== Work task ==
Please reproduce, exactly and in full, the lines running from the one that contains "Definition Leader := SvcConfig.Leader" to the end of the entries.

== Extracted records ==
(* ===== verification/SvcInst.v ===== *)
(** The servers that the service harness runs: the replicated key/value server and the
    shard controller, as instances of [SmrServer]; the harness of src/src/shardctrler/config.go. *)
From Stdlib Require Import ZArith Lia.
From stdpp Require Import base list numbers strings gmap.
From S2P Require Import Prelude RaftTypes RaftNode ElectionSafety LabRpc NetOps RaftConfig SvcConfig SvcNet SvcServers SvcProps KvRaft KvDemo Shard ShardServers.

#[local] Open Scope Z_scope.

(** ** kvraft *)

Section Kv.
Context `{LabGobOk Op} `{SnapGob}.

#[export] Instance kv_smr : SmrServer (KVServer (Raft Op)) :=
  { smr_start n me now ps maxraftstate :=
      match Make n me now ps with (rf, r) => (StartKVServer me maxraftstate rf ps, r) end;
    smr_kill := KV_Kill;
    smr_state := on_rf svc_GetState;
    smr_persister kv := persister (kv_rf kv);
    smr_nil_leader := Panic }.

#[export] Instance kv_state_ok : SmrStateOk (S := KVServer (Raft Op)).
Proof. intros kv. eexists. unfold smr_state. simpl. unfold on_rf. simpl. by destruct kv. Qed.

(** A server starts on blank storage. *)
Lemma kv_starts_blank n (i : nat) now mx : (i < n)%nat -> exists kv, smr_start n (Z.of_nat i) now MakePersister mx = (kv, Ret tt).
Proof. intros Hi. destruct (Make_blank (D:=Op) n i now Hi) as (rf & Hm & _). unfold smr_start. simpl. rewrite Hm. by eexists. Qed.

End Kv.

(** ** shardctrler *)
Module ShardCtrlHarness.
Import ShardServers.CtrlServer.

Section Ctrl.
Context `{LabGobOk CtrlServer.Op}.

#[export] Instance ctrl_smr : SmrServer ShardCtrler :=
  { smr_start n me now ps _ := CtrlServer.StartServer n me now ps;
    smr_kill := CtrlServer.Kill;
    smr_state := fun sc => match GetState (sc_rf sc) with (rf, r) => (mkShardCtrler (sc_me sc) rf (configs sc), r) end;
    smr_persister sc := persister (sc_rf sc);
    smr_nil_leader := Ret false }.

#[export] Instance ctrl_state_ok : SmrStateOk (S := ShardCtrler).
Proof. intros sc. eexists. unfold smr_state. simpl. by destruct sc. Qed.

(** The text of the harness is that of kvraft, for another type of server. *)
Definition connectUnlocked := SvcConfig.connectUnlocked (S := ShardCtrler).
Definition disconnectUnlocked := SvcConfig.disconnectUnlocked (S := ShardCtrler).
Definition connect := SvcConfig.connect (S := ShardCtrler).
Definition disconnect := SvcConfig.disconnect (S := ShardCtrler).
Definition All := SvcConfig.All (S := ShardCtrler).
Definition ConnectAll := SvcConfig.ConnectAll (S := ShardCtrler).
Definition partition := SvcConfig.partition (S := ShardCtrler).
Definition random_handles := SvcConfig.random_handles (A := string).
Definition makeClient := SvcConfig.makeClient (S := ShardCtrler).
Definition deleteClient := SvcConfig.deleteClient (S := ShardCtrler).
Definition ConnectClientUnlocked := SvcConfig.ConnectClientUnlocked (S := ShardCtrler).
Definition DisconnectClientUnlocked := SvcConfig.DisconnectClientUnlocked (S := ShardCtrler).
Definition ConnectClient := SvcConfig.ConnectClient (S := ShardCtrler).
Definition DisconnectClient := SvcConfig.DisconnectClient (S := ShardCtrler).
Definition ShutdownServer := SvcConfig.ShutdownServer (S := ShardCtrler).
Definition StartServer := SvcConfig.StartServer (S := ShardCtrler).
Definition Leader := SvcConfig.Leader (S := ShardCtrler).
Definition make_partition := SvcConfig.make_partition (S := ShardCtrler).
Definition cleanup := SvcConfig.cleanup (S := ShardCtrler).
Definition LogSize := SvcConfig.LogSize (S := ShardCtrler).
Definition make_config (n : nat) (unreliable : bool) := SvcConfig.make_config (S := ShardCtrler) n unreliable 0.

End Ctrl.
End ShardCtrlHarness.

== Response ==
Definition Leader := SvcConfig.Leader (S := ShardCtrler).
Definition make_partition := SvcConfig.make_partition (S := ShardCtrler).
Definition cleanup := SvcConfig.cleanup (S := ShardCtrler).
Definition LogSize := SvcConfig.LogSize (S := ShardCtrler).
Definition make_config (n : nat) (unreliable : bool) := SvcConfig.make_config (S := ShardCtrler) n unreliable 0.

End Ctrl.
End ShardCtrlHarness.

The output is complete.